Today was one of those mornings: I woke up overtired, needing to get in the car by 7am to make it to work, and had one too many tasks to accomplish (need gas, oil change, register to vote, assign a PCP, make a doctor's appointment, pay two bills, negotiate Internet service bill, answer a million emails, and go to the grocery store). Why is it so much easier to be thankful on Sunday? In the middle of the day, just when I was feeling productive, I got a ticket. My temptation is always to get overly anxious about life's little setbacks, but Brendan is very good at talking me out of that. After all, we can afford the ticket, and though it is disappointing, it's NOT the end of the world.
One trait about me (or Cancers, if you'll allow me to blame this on astrology), I can be prone to worrying too much (aka: anxiety). One thing about Brendan: he rarely lets things upset him. I both envy and try to emulate this, which has helped me improve over time. When I was younger, if I faced a stressful day at school, I would make a mental list of all the things that would still be right in my life after that day at school: I'd still have my family, my room, food to eat, a bed to sleep in, clothes to wear, etc., etc. I can remember doing this in elementary school, and I read this letter recently about how we are at our best when we don't lose sight of how our inner child thinks about and reacts to the world. If I could talk myself down from anxiety as a pre-teen, couldn't I do it just as successfully now? Why is it that the child focuses on what he or she DOES have, while the adult is prone to focusing on what they LOST or what is being TAKEN from them?
I don't know. I think one reason is that being an adult is scary. Brendan and I talk about having a dual role as teachers: we teach students to write, but also, we prepare them for the real adult world, which is sometimes a confusing, unjust, chaotic place. On the best day, we want to get across: I was where you are. Things may be hard, but you can get past it. It's easy for me to convey that to my students, after all, I'm nearly a decade past most of them in life--remember, I have lots of dual credit high school students, but of course, I'm still fighting my own battles, one of them being anxiety, and there is no magic mentor on my end to convince me things will be okay. Brendan may help play this role, but ultimately, the magic mentor must be me: I must convince myself.
I can be stubborn. Anyone who knows me knows this is true. I set my mind to something, and that's it. Part of coping with anxiety is learning how to change your mind. Ouch, that's really hard for me.

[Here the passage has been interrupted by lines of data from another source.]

Lemma pdf_without_support_witness :
  process_single_file sample_epub (py "books/Bok.PDF") = None
  ∧ pdf_pages sample_epub (py "books/Bok.PDF") = Some [py "Det var en gång"].
Proof.
  split; [|reflexivity].
  apply (pdf_without_support sample_epub (py "books/Bok.PDF")).
  - reflexivity.
  - vm_compute. reflexivity.
Defined.

(** ** File discovery *)

Lemma rfind_char_not_elem c text : c ∉ text → rfind_char c text = None.
Proof.
  induction text as [|a text IH]; [done|].
  intros Hc. apply not_elem_of_cons in Hc as [Hne Hc].
  cbn [rfind_char]. rewrite (IH Hc).
  destruct (N.eqb_spec a c); [congruence|done].
Qed.

Lemma rfind_char_lt c text i : rfind_char c text = Some i → (i < length text)%nat.
Proof.
  revert i. induction text as [|a text IH]; intros i; [discriminate|].
  cbn [rfind_char length]. destruct (rfind_char c text) as [j|].
  - intros [= <-]. specialize (IH j eq_refl). lia.
  - destruct (a =? c); [|discriminate]. intros [= <-]. lia.
Qed.

Lemma rfind_char_app c a b :
  rfind_char c (a ++ b) =
  match rfind_char c b with
  | Some i => Some (length a + i)%nat
  | None => rfind_char c a
  end.
Proof.
  induction a as [|x a IH]; cbn [app rfind_char length].
  - by destruct (rfind_char c b).
  - rewrite IH. destruct (rfind_char c b); [done|].
    by destruct (rfind_char c a).
Qed.

Lemma rfind_char_snoc c a : rfind_char c (a ++ [c]) = Some (length a).
Proof.
  rewrite rfind_char_app. cbn [rfind_char]. rewrite N.eqb_refl.
  f_equal. lia.
Qed.

(** The extension of a path is the extension of its last component. *)
Lemma splitext_prefix pre name :
  47 ∉ name → (pre = [] ∨ ∃ pre', pre = pre' ++ [47]) →
  (splitext (pre ++ name)).2 = (splitext name).2.
Proof.
  intros Hname Hpre. unfold splitext.
  pose proof (rfind_char_not_elem 47 name Hname) as Hsep.
  rewrite (rfind_char_app 47), Hsep.
  assert (Hfi : match rfind_char 47 pre with
                | Some sepIndex => S sepIndex
                | None => 0%nat
                end = length pre).
  { destruct Hpre as [->|[pre' ->]]; [done|].
    rewrite rfind_char_snoc, length_app. cbn. lia. }
  rewrite Hfi, (rfind_char_app 46).
  destruct (rfind_char 46 name) as [i|] eqn:Hdot.
  - replace (length pre <=? length pre + i)%nat with true
      by (symmetry; apply Nat.leb_le; lia).
    cbn [andb Nat.leb drop].
    replace (length pre + i - length pre)%nat with i by lia.
    rewrite drop_app_length, Nat.sub_0_r, drop_0.
    destruct (existsb (λ c, negb (c =? 46)) (take i name)); [|done].
    cbn [snd]. apply drop_app_add.
  - destruct (rfind_char 46 pre) as [d|] eqn:Hd; [|done].
    apply rfind_char_lt in Hd.
    replace (length pre <=? d)%nat with false
      by (symmetry; apply Nat.leb_gt; lia).
    done.
Qed.

Lemma endswith_sep root :
  endswith root [47] = true → ∃ pre', root = pre' ++ [47].
Proof.
  unfold endswith. change (reverse [47]) with [47]. intros H.
  destruct (reverse root) as [|a t] eqn:Hrev; cbn [startswith] in H;
    [discriminate|].
  apply andb_true_iff in H as [H _]. apply N.eqb_eq in H. subst a.
  apply (f_equal reverse) in Hrev. rewrite reverse_involutive in Hrev.
  rewrite Hrev, reverse_cons. eauto.
Qed.

Lemma path_join_ext root name :
  47 ∉ name → (splitext (path_join root name)).2 = (splitext name).2.
Proof.
  intros Hname. unfold path_join.
  destruct name as [|c name'] eqn:Hn.
  - cbn [startswith].
    destruct (bool_decide (root = []) || endswith root [47]) eqn:Hroot.
    + apply splitext_prefix; [done|].
      apply orb_true_iff in Hroot as [Hroot|Hroot].
      * left. by apply bool_decide_eq_true in Hroot.
      * right. by apply endswith_sep.
    + rewrite app_nil_r.
      replace (root ++ [47]) with ((root ++ [47]) ++ []) by apply app_nil_r.
      apply splitext_prefix; [done|]. right. eauto.
  - cbn [startswith]. destruct (N.eqb_spec 47 c) as [<-|Hc].
    { exfalso. apply Hname. left. }
    cbn [andb].
    destruct (bool_decide (root = []) || endswith root [47]) eqn:Hroot.
    + apply splitext_prefix; [done|].
      apply orb_true_iff in Hroot as [Hroot|Hroot].
      * left. by apply bool_decide_eq_true in Hroot.
      * right. by apply endswith_sep.
    + rewrite app_assoc. apply splitext_prefix; [done|]. right. eauto.
Qed.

I wanted to cry in the grocery store. Here I am, stocking up on groceries for a week, and a senseless ticket (it was for not having an updated address on my license--the address is where I still can receive mail, at my parents) costs more than a week's worth of food. I felt myself fighting back tears. I was under-rested and overstressed, but I also realized only I could take control of the situation. I focused on all the amazing good, healthy food we were buying. If we can afford to provide this kind of nourishment for ourselves, surely we're doing okay. One ticket won't change our lives. And it could happen to anyone, especially anyone that drives as much as I do (384 miles a week to and from work alone). My anxiety didn't conquer me. I didn't crumble over a violation I didn't even know I had committed; Instead, I just told myself I would deal with it by adding it to my list of to-dos and moving on with my day.
And a good day it was. I did all my to-dos and even saved Brendan and I $150 on our internet service. You can't win every battle with the world, nor every battle with anxiety, but for today it was Stacy 1, Anxiety none.